Nesse sentido, o legislador brasileiro disciplinou uma outra ação de caráter coletivo que, sem prejuízo da ação popular, rege as ações de responsabilidade por danos morais e patrimoniais causados ao meio ambiente, ao consumidor, a bens e direitos de valor artístico, estético, histórico, turístico e paisagístico, a qualquer outro interesse difuso ou coletivo e, por fim, disciplina também aqueles danos provocados por infração da ordem econômica. Esta afirmação encontra-se prevista no art. 1° da lei n. 7.347/85: a lei da ação civil pública.
3. A ação civil pública
A primeira referência expressa em nosso sistema à ação civil pública deu-se pela Lei Complementar Federal 40/81, que, ao estabelecer as normas gerais para a organização dos Ministérios Públicos dos Estados, elencou, entre as suas funções institucionais, a promoção da ação civil pública.

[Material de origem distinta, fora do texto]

(* ===== verification/Node.v ===== *)
(** * Node: construction and shutdown of a node ([libp2p/netMessenger.go])

    [newNetworkMessenger] checks its arguments, opens the libp2p host (trying
    again when the port is taken), creates the components in order and closes
    the host when one of them cannot be created; [Close] closes the components and
    cancels their contexts.  The opening of a host and the constructors of pubsub and the throttler are not in
    the repository: they are parameters, and what a construction attempt meets
    (the TCP stack on which it tries ports, the answer of [libp2p.New]) is a record
    per attempt. *)

From S2P Require Import Prelude Errors Config Interfaces Cacher MutexHolder Wire TopicMessage Message.
From S2P Require Import Rating PeersHolder TopicProcessors LoadBalancer PeersOnChannel DirectSender Distances Sharding.
From S2P Require Import Watcher Debugger ConnMonitor Crypto Discovery Ports Topics Messenger PeersInfo Stats.
From Stdlib Require Import ZArith Lia Ascii String.
From stdpp Require Import prelude gmap strings list pretty.

Local Open Scope Z_scope.

Definition baseErrorSuffix : string := "when creating a new network messenger".
Definition msgBindError : string := "address already in use".
Definition maxRetriesIfBindError : nat := 10.
Definition ttlConnectionsWatcher : Z := 7200 * second.
Definition refreshPeersOnTopic : Z := 3 * second.
Definition ttlPeersOnTopic : Z := 10 * second.
Definition broadcastGoRoutines : Z := 1000.
Definition pubSubMaxMessageSize : Z := Z.shiftl 1 21.
Definition noSignPolicy : Z := 0.

(** The options of [pubsub.NewGossipSub]; the filter is [Messenger.newPeerFound]. *)
Inductive pubsub_option : Type :=
| WithMessageSignaturePolicy (policy : Z)
| WithPeerFilter
| WithMaxMessageSize (size : Z).

(** ** Transports *)

Inductive transport : Type :=
| TCPTransport (disableReuseport : bool)
| QUICTransport
| WSTransport
| WebTransportTransport.

Definition strictCheckStringForIntMarkup (str : string) : bool := strings_Count str "%d" =? 1.

(** [fmt.Sprintf] of a format whose only verbs are [%d], once, and [%%]; other
    formats are left to the parameter. *)
Fixpoint render (format : string) (arg : option string) : option string :=
  match format with
  | EmptyString => match arg with None => Some "" | Some _ => None end
  | String "%" (String "d" rest) =>
      match arg with Some a => s ← render rest None; Some (a +:+ s) | None => None end
  | String "%" (String "%" rest) => s ← render rest arg; Some (String "%" s)
  | String "%" _ => None
  | String c rest => s ← render rest arg; Some (String c s)
  end.

Section Transports.

Context (Sprintf_other : string -> Z -> string).

Definition Sprintf (format : string) (port : Z) : string :=
  match render format (Some (pretty port)) with
  | Some s => s
  | None => Sprintf_other format port
  end.

(** One of the four sections of [parseTransportOptions]. *)
Definition addTransport (address : string) (invalid : sentinel) (t : transport) (port : Z)
    (acc : list transport * list string) : result (list transport * list string) :=
  if Z.of_nat (String.length address) >? 0 then
    if negb (strictCheckStringForIntMarkup address) then Err invalid
    else Ok (acc.1 ++ [t], acc.2 ++ [Sprintf address port])
  else Ok acc.

Definition parseTransportOptions (configs : TransportConfig) (port : Z) : result (list transport * list string) :=
  let? a1 := addTransport (ListenAddress (TCP configs)) ErrInvalidTCPAddress
               (TCPTransport (PreventPortReuse (TCP configs))) port ([], []) in
  let? a2 := addTransport (QUICAddress configs) ErrInvalidQUICAddress QUICTransport port a1 in
  let? a3 := addTransport (WebSocketAddress configs) ErrInvalidWSAddress WSTransport port a2 in
  let? a4 := addTransport (WebTransportAddress configs) ErrInvalidWebTransportAddress WebTransportTransport port a3 in
  if decide (a4.2 = []) then Err ErrNoTransportsDefined else Ok a4.

End Transports.

(** ** Construction *)

Section Node.

Context `{MapRange} `{SortSort}.
Context {A X SecretKey R P D M Th N T C TC : Type}.
Context `{PubSub X} `{PeersRatingHandler R} `{PreferredPeersHolderHandler P} `{PeerDenialEvaluator D}.
Context `{Marshalizer M} `{Throttler Th} `{TimeCache T} `{Cacher C} `{TimeCacher TC}.
Context {Host PrivateKey PrivKey OS : Type} `{TCPStack OS} (Host_ID : Host -> PeerID).
Context (Sprintf_other : string -> Z -> string).
Context (PrivateKey_ToByteArray : PrivateKey -> result bytes).
Context (UnmarshalSecp256k1PrivateKey : bytes -> result PrivKey).
Context (ConvertPeerID : PeerID -> bytes).
Context (NewTimeCacher : Z -> TC) (NewTimeCache : Z -> T) (NewCache : Z -> result C).
Context (NewGossipSub : Host -> list pubsub_option -> result X) (ListPeers : X -> string -> list PeerID).
Context (NewNumGoRoutinesThrottler : Z -> result Th).
Context (LogTrace : Z) (GetLoggerLogLevel : string -> Z).

Record ArgsNetworkMessenger : Type := mkArgs {
  arg_Marshalizer : option M;
  P2pConfig : P2PConfig;
  arg_SyncTimer : option unit;
  arg_PreferredPeersHolder : option P;
  arg_NodeOperationMode : string;
  arg_PeersRatingHandler : option R;
  ConnectionWatcherType : string;
  P2pPrivateKey : option PrivateKey;
  P2pSingleSigner : option unit;
  P2pKeyGenerator : option unit
}.

Implicit Types args : ArgsNetworkMessenger.

(** What one attempt meets. *)
Record attempt : Type := mkAttempt {
  shuffle : list Z -> list Z;
  tcp : OS;
  libp2p_New : list transport -> list string -> PrivKey -> result Host
}.

(** The goroutines of a node, by the code they run: [doSweep] of the print watcher,
    the ones of the channels and of the debugger, the loop of [createPubSub], the
    refreshing of the peers on topics, [processLoop], [doReconnection], the
    periodic [CheckConnectionsBlocking], [printLogsStats], [checkExternalLoggers]. *)
Inductive goroutine : Type :=
| SweepWatcher | ForwardChannel | PrintStatistics | RefreshPeersOnTopics | CollectAndPublish
| DiscovererLoop | DoReconnection | CheckConnections | PrintLogsStats | CheckExternalLoggers.

#[export] Instance goroutine_eq_dec : EqDecision goroutine.
Proof. solve_decision. Defined.

(** The visible effects: a goroutine is started, a host is opened or closed, the
    levels of external loggers are set. *)
Inductive node_event : Type :=
| Started (g : goroutine)
| HostOpened (h : Host)
| HostClosed (h : Host)
| LoggersSet (calls : list (string * string)).

Definition watcher_started (w : watcher TC) : list node_event :=
  match w with PrintWatcher _ => [Started SweepWatcher] | DisabledWatcher => [] end.

(** What a constructor returns, with its effects; an error ends the construction. *)
Definition build (B : Type) : Type := result B * list node_event.

Definition bind {B B' : Type} (m : build B) (k : B -> build B') : build B' :=
  match m with
  | (Ok b, events) => let '(r, events') := k b in (r, events ++ events')
  | (Err err, events) => (Err err, events)
  end.
(** A constructor that starts the goroutines [gs] when it succeeds. *)
Definition starts {B : Type} (gs : list goroutine) (r : result B) : build B :=
  (r, match r with Ok _ => Started <$> gs | Err _ => [] end).

#[local] Notation "'let*' x ':=' m 'in' k" := (bind m (fun x => k))
  (at level 10, x pattern, m at level 200, k at level 200).

Record p2pNode : Type := mkNode {
  node_signer : p2pSignerWrapper PrivateKey;
  p2pHost : Host;
  port : Z;
  printConnectionsWatcher : watcher TC
}.

Definition constructNode args (env : attempt) : outcome (result p2pNode) * list node_event :=
  match getPort (shuffle env) (fun port => (checkFreePort (tcp env) port).2) (Port (Node (P2pConfig args))) with
  | Panic => (Panic, [])
  | Ret (Err err) => (Ret (Err err), [])
  | Ret (Ok port) =>
  match NewConnectionsWatcher NewTimeCacher (ConnectionWatcherType args) ttlConnectionsWatcher with
  | Err err => (Ret (Err err), [])
  | Ok connWatcher =>
  let events := watcher_started connWatcher in
  match ConvertPrivateKeyToLibp2pPrivateKey PrivateKey_ToByteArray UnmarshalSecp256k1PrivateKey (P2pPrivateKey args) with
  | Err err => (Ret (Err err), events)
  | Ok p2pPrivateKey =>
  match parseTransportOptions Sprintf_other (Transports (Node (P2pConfig args))) port with
  | Err err => (Ret (Err err), events)
  | Ok (transportOptions, addresses) =>
  match libp2p_New env transportOptions addresses p2pPrivateKey with
  | Err err => (Ret (Err err), events)
  | Ok h =>
  let events := events ++ [HostOpened h] in
  match NewP2PSignerWrapper (Crypto.mkArgs (P2pPrivateKey args) (P2pSingleSigner args) (P2pKeyGenerator args)) with
  | Err err => (Ret (Err err), events)
  | Ok p2pSignerInstance => (Ret (Ok (mkNode p2pSignerInstance h port connWatcher)), events)
  end end end end end end.

(** The loop; [lastErr] is the error of the previous round. *)
Fixpoint portRetry (rounds : nat) (i : nat) args (env : nat -> attempt) (lastErr : error) :
    outcome (result p2pNode) * list node_event :=
  match rounds with
  | O => (Ret (Err lastErr), [])
  | S rounds =>
      match constructNode args (env i) with
      | (Ret (Err err), events) =>
          if negb (strings_Contains (Error err) msgBindError) then (Ret (Err err), events)
          else
            let '(r, events') := portRetry rounds (S i) args env err in (r, events ++ events')
      | r => r
      end
  end.

Definition constructNodeWithPortRetry args (env : nat -> attempt) : outcome (result p2pNode) * list node_event :=
  portRetry maxRetriesIfBindError 0 args env (ErrText "").

(** ** Components *)

Abbreviation messenger :=
  (networkMessenger A X SecretKey R P (watcher TC) D p2pDebugger M Th N).

Definition createSharder args (self : PeerID) : result sharder :=
  NewSharder ConvertPeerID
    (mkArgListsSharder (Some unknownPeerShardResolver_GetPeerInfo) self (P2pConfig args) (Some tt)
       (arg_NodeOperationMode args)).

Definition createDiscoverer args (s : sharder) : result discoverer :=
  NewPeerDiscoverer (mkArgsPeerDiscoverer (Some tt) (Some tt) (DiscoverySharder s) (P2pConfig args) (Some tt)).

(** The shared sharder after the discoverer set its seeders. *)
Definition sharder_after (d : discoverer) (s : sharder) : sharder :=
  match d with
  | NilDiscoverer => s
  | Continuous ckdd => ck_sharder ckdd
  | Optimized okdd => ok_sharder okdd
  end.

(** Every discoverer reconnects and every sharder computes eviction lists, so
    the type assertions hold. *)
Definition createConnectionMonitor args (s : sharder) (holder : P) (w : watcher TC) :
    result (connectionMonitorWrapper P (watcher TC) (evaluator D)) :=
  let? m := NewLibp2pConnectionMonitorSimple (Some tt) (Config.ThresholdMinConnectedPeers (Node (P2pConfig args)))
              (Some s) (Some holder) (Some w) in
  Ok (newConnectionMonitorWrapper m DisabledEvaluator).

(** [createPubSub]: pubsub and the peers on topics; the loop it starts is
    [SendLoop.step]. *)
Definition pubsub_options (messageSigning : bool) : list pubsub_option :=
  (if messageSigning then [] else [WithMessageSignaturePolicy noSignPolicy]) ++
  [WithPeerFilter; WithMaxMessageSize pubSubMaxMessageSize].

Definition createPubSub (h : Host) (messageSigning : bool) (rating : R) : build (X * peersOnChannel R) :=
  let* x := starts [] (NewGossipSub h (pubsub_options messageSigning)) in
  let* p := starts [RefreshPeersOnTopics]
              (newPeersOnChannel (Some rating) (Some (ListPeers x)) refreshPeersOnTopic ttlPeersOnTopic) in
  starts [CollectAndPublish] (Ok (x, p)).

(** Only the optimized discoverer runs before [Bootstrap]. *)
Definition discoverer_goroutines (d : discoverer) : list goroutine :=
  match d with Optimized _ => [DiscovererLoop] | _ => [] end.

Record components : Type := mkComponents {
  netMes_of : messenger;
  ds_of : directSender T C (p2pSignerWrapper PrivateKey);
  peerDiscoverer_of : discoverer;
  connectionsMetric_of : Connections.t
}.

(** [isLogTrace] is the log level and [now] the clock when the components are
    created. *)
Definition addComponentsToNode args (node : p2pNode) (messageSigning isLogTrace : bool) (now : Z)
    (marshalizer : M) (holder : P) (rating : R) : build components :=
  let self := Host_ID (p2pHost node) in
  let* _ := starts [ForwardChannel] (Ok ()) in
  let* debugger := starts [PrintStatistics] (Ok (NewP2PDebugger self isLogTrace)) in
  let* (x, p) := createPubSub (p2pHost node) messageSigning rating in
  let* s := starts [] (createSharder args self) in
  let r := createDiscoverer args s in
  let* d := starts (match r with Ok d => discoverer_goroutines d | Err _ => [] end) r in
  let* cm := starts [DoReconnection; CheckConnections]
               (createConnectionMonitor args (sharder_after d s) holder (printConnectionsWatcher node)) in
  let connectionsMetric := Connections.NewConnections in
  let* dsp := starts [] (NewDirectSender (Some tt) (Some tt) (Some tt) (Some (node_signer node)) NewCache NewTimeCache now) in
  let* th := starts [] (NewNumGoRoutinesThrottler broadcastGoRoutines) in
  starts [PrintLogsStats; CheckExternalLoggers]
    (Ok (mkComponents
           (Messenger.mk self (newTopics x) p th debugger marshalizer cm unknownPeerShardResolver_GetPeerInfo [] [])
           dsp.1 d connectionsMetric)).

Definition nil_arg (s : sentinel) : error := ErrWrap s (" " +:+ baseErrorSuffix).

Para José Marcelo Menezes Vigliar (2002, p. 443), “a terminologia[26] ‘ação civil pública’ é muito imprópria”. Existem dois motivos para justificar tal afirmativa: primeiro, porque não pode ser considerada pública do ponto de vista de quem se encontra legitimado para provocar o exercício da atividade jurisdicional, uma vez que a legitimação abrange não apenas o Ministério Público como também as organizações privadas (art. 5° da lei n. 7.347/85). Em segundo lugar, o nome não pode nem mesmo ser relacionado com o interesse a ser protegido, uma vez que a ação visa tutelar os direitos difusos ou coletivos (art. 1°, IV da mesma lei), e não propriamente os de ordem pública. No entanto, foi esse o nome consagrado pela prática e que serviu de sugestão para o “batismo” do diploma legal de n. 7.347/85 em “lei da ação civil pública”. De acordo com Paulo Salvador Frontini:
“Vale aqui o ensinamento de Édis Milaré[27] de que a ação civil criada pela Lei 7.347 assim se qualifica pela natureza do interesse material que se pretende protegido pelo Poder Judiciário”, o que decorre de sua função de ‘tutela de um interesse público (lato sensu, significando não individual)’”. (FRONTINI, 2002, p. 715)

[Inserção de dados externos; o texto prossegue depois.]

(** What pubsub makes of a publication: the message has the identity the
    publication names or that of the host; the remaining fields are pubsub's. *)
Definition published netMes (topic : string) (pub : publication (SecretKey := SecretKey)) (seqno : bytes)
    (signature key : option bytes) : pb_Message :=
  let from := match pub_key pub with Some (_, id) => id | None => self netMes end in
  mkPb (Some (bytes_of_string from)) (Some (pub_data pub)) (Some seqno) (Some topic) signature key.

(** A round of the sending goroutine, up to the message that pubsub spreads. *)
Definition collected netMes (now : Z) (obj : option sendable) seqno signature key : list pb_Message :=
  match obj, sendRound netMes now obj with
  | Some sd, Some pub => [published netMes (Topic sd) pub seqno signature key]
  | _, _ => []
  end.

(** The messages written on the streams to a peer. *)
Definition written (events : list stream_event) : list pb_Message :=
  omap (fun e => match e with Written _ m => Some m | _ => None end) events.

(** The connections the host has to a peer lead from this node to that peer. *)
Definition host_of p (net : network) : Prop :=
  forall peer c, c ∈ ConnsToPeer net peer -> DirectSender.LocalPeer c = p /\ DirectSender.RemotePeer c = peer.

(** The settings of the messenger. *)
Inductive setting netMes : messenger -> Prop :=
| set_notifier notifier : setting netMes (AddPeerTopicNotifier netMes notifier).2
| set_threshold v peers : setting netMes (SetThresholdMinConnectedPeers netMes v peers).1.2
| set_shards psr : setting netMes (SetPeerShardResolver netMes psr).2
| set_denial handler : setting netMes (SetPeerDenialEvaluator netMes handler).2
| view_peers now topic : setting netMes (ConnectedPeersOnTopic ListPeers netMes now topic).2.

(** ** The network *)

(** What a client asked a node to send: to everybody, or to one peer. *)
Record request : Type := mkRequest {
  req_from : PeerID;
  req_topic : string;
  req_data : bytes;
  req_to : option PeerID
}.

Record netstate : Type := mkNet {
  nodes : gmap PeerID node;
  gossip : list pb_Message;
  streams : list (PeerID * PeerID * pb_Message);
  requests : list request;
  delivered : list (PeerID * call A)
}.

Implicit Types s : netstate.

Definition put p n s : netstate :=
  mkNet (<[p := n]> (nodes s)) (gossip s) (streams s) (requests s) (delivered s).
Definition add_gossip l s : netstate := mkNet (nodes s) (gossip s ++ l) (streams s) (requests s) (delivered s).
Definition add_streams l s : netstate := mkNet (nodes s) (gossip s) (streams s ++ l) (requests s) (delivered s).
Definition add_request r s : netstate := mkNet (nodes s) (gossip s) (streams s) (requests s ++ [r]) (delivered s).
Definition add_calls q (l : list (call A)) s : netstate :=
  mkNet (nodes s) (gossip s) (streams s) (requests s) (delivered s ++ ((q,.) <$> l)).

(** The identities in [honest] are used by the nodes of the network only. *)
Inductive net_step (honest : gset PeerID) : netstate -> netstate -> Prop :=
(* clients *)
| net_broadcast s p n channel topic buff r netMes :
    nodes s !! p = Some n ->
    BroadcastOnChannelBlocking (mes n) channel topic buff = Ret (r, netMes) ->
    net_step honest s (add_request (mkRequest p topic buff None)
      (put p (mkNode netMes (ds n) (blocked n ++ new_blocked r)) s))
| net_broadcast_key s p n channel topic buff pid skBytes r netMes :
    nodes s !! p = Some n ->
    BroadcastOnChannelBlockingUsingPrivateKey UnmarshalSecp256k1PrivateKey (mes n) channel topic buff pid skBytes
      = Ret (r, netMes) ->
    net_step honest s (add_request (mkRequest pid topic buff None)
      (put p (mkNode netMes (ds n) (blocked n ++ new_blocked r)) s))
| net_direct s p n now net topic buff peer err ds' netMes events :
    nodes s !! p = Some n -> clock now -> host_of p net ->
    SendToConnectedPeer peer_IDFromBytes pb_Marshal SignPrefix (mes n) (ds n) now net topic buff peer
      = Ret (err, ds', netMes, events) ->
    net_step honest s (add_request (mkRequest p topic buff (Some peer))
      (add_streams ((fun m => (p, peer, m)) <$> written events) (put p (mkNode netMes ds' (blocked n)) s)))
| net_topics s p n o :
    nodes s !! p = Some n ->
    net_step honest s (put p (set_mes (set_reg (run_op (reg (mes n)) o).2 (mes n)) n) s)
| net_setting s p n netMes :
    nodes s !! p = Some n -> setting (mes n) netMes -> net_step honest s (put p (set_mes netMes n) s)
(* goroutines *)
| net_send s p n l1 c sd l2 lb' :
    nodes s !! p = Some n -> blocked n = l1 ++ (c, sd) :: l2 -> LoadBalancer.step (lb n) (Sent c sd) lb' ->
    net_step honest s (put p (mkNode (endBroadcast (set_lb lb' (mes n))) (ds n) (l1 ++ l2)) s)
| net_balancer s p n lb' :
    nodes s !! p = Some n -> LoadBalancer.step (lb n) Moved lb' ->
    net_step honest s (put p (set_mes (set_lb lb' (mes n)) n) s)
| net_collect s p n now c obj lb' seqno signature key :
    nodes s !! p = Some n -> clock now -> LoadBalancer.step (lb n) (Collected c obj) lb' ->
    net_step honest s (add_gossip (collected (mes n) now obj seqno signature key)
      (put p (set_mes (set_lb lb' (mes n)) n) s))
| net_task s p n i calls netMes :
    nodes s !! p = Some n -> runSpawned ProcessReceivedMessage (mes n) i = (calls, netMes) ->
    net_step honest s (add_calls p calls (put p (set_mes netMes n) s))
(* arrivals *)
| net_gossip s q n now m topic from ok calls netMes :
    nodes s !! q = Some n -> m ∈ gossip s -> pb_Topic m = Some topic ->
    pubsubValidate ProcessReceivedMessage peer_IDFromBytes (mes n) now topic from m = (ok, calls, netMes) ->
    net_step honest s (add_calls q calls (put q (set_mes netMes n) s))
| net_stream s p q n now m err ds' netMes :
    nodes s !! q = Some n -> (p, q, m) ∈ streams s ->
    processReceivedDirectMessage (messageHandler peer_IDFromBytes now) pb_Marshal SignPrefix (ds n) (mes n) now (Some m) p
      = (err, ds', netMes) ->
    net_step honest s (put q (mkNode netMes ds' (blocked n)) s)
(* the other peers *)
| net_foreign_gossip s m :
    (forall h, h ∈ honest -> get_bytes (pb_From m) ≠ bytes_of_string h) -> net_step honest s (add_gossip [m] s)
| net_foreign_stream s p q m : p ∉ honest -> net_step honest s (add_streams [(p, q, m)] s).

O objeto da ação civil pública se encontra definido no art. 1° da lei que a instituiu:
Art. 1º Regem-se pelas disposições desta Lei, sem prejuízo da ação popular, as ações de responsabilidade por danos morais e patrimoniais causados: (Redação dada pela Lei nº 12.529, de 2011).
III – a bens e direitos de valor artístico, estético, histórico, turístico e paisagístico;
IV - a qualquer outro interesse difuso ou coletivo. (Incluído pela Lei nº 8.078 de 1990)

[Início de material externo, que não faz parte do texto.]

Definition handle n e (i : input) : outcome (response * node) :=
  match i with
  | Call req => call n e req
  | PubsubMessage topic from m =>
      let '(ok, _, netMes) := pubsubValidate ProcessReceivedMessage peer_IDFromBytes (netMes n) (now e) topic from m in
      Ret (RBool ok, set_netMes netMes n)
  | PeerFound pid topic =>
      let '(ok, l) := newPeerFound (netMes n) pid topic in Ret (RBool ok, set_notified (notified n ++ l) n)
  | DirectMessage m from =>
      let '(err, d, h) := processReceivedDirectMessage (handleDirect e) pb_Marshal SignPrefix (ds n) (Ret (netMes n))
                            (now e) m from in
      let! netMes := h in Ret (RError err, set_ds d (set_netMes netMes n))
  | HostConnected conn =>
      let known w pid connection := (watcher_NewKnownConnection Pretty w (now e) pid connection).2 in
      let '(cmw, _) := wrapper_Connected Pretty known (connMonitor (netMes n)) (network_Peers (host e)) conn in
      Ret (RNone, set_metric (Connections.Connected (connectionsMetric n)) (set_netMes (set_connMonitor cmw (netMes n)) n))
  | HostDisconnected conn =>
      let! (cmw, _) := wrapper_Disconnected (connMonitor (netMes n)) (network_Peers (host e)) conn in
      Ret (RNone, set_metric (Connections.Disconnected (connectionsMetric n)) (set_netMes (set_connMonitor cmw (netMes n)) n))
  | RunGoing i => let! nd := runGoing n i in Ret (RNone, nd)
  | RunSpawned i => let '(_, m) := runSpawned ProcessReceivedMessage (netMes n) i in Ret (RNone, set_netMes m n)
  | MonitorTick t =>
      match doReconnection (monitor n) t with
      | Some m => Ret (RNone, set_netMes (with_monitor m (netMes n)) n)
      | None => Ret (RNone, n)
      end
  | RefreshPeers later =>
      match refreshPeersOnAllKnownTopics (ListPeers (pb (reg (netMes n)))) (fun _ => now e) later (poc (netMes n)) with
      | Some p => Ret (RNone, set_netMes (set_poc p (netMes n)) n)
      | None => Ret (RNone, n)
      end
  | PrintStatistics =>
      match continuouslyPrintStatistics float_to_uint ConvertBytes CreateTableString (debugger (netMes n)) with
      | Some (_, pd) => Ret (RNone, set_netMes (set_debugger pd (netMes n)) n)
      | None => Ret (RNone, n)
      end
  | ResetConnections => Ret (RNone, set_metric (Connections.ResetNumConnections (connectionsMetric n)).2 n)
  | ResetDisconnections => Ret (RNone, set_metric (Connections.ResetNumDisconnections (connectionsMetric n)).2 n)
  | SweepWatcher => Ret (RNone, sweepWatcher n e)
  end.

(** The channels move by themselves; a goroutine that waits sends its object. *)
Inductive step n : node -> Prop :=
| step_handle e i r n' : handle n e i = Ret (r, n') -> step n n'
| step_channels ev w :
    ev = Moved \/ ev = CollectedDone \/ (exists c obj, ev = Collected c obj) ->
    LoadBalancer.step (outgoingPLB (reg (netMes n))) ev w ->
    step n (set_ts (set_outgoingPLB w (reg (netMes n))) n)
| step_sends l1 c sd l2 w :
    blocked n = l1 ++ (c, sd) :: l2 -> LoadBalancer.step (outgoingPLB (reg (netMes n))) (Sent c sd) w ->
    step n (set_blocked (l1 ++ l2)
              (set_netMes (endBroadcast (set_reg (set_outgoingPLB w (reg (netMes n))) (netMes n))) n)).

Inductive reach n0 : node -> Prop :=
| reach_start : reach n0 n0
| reach_step n n' : reach n0 n -> step n n' -> reach n0 n'.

V - por infração da ordem econômica; (Redação dada pela Lei nº 12.529, de 2011).
VI - à ordem urbanística. (Incluído pela Medida provisória nº 2.180-35, de 2001)
VII – à honra e à dignidade de grupos raciais, étnicos ou religiosos. (Incluído pela Lei nº 12.966, de 2014)
VIII – ao patrimônio público e social. (Incluído pela Lei nº 13.004, de 2014)
Como afirma Barroso (2001, p.217), “com a promulgação da Constituição de 1988, houve verdadeira recepção qualificada da ação civil pública”. O Ministério Público passou a ter a função institucional de promover a ação (sendo que os demais legitimados pela lei n. 7.347/85 continuam com a faculdade de propô-la), “para a promoção do patrimônio público e social, do meio ambiente e de outros interesses difusos e coletivos” (art. 129, III da CF/88).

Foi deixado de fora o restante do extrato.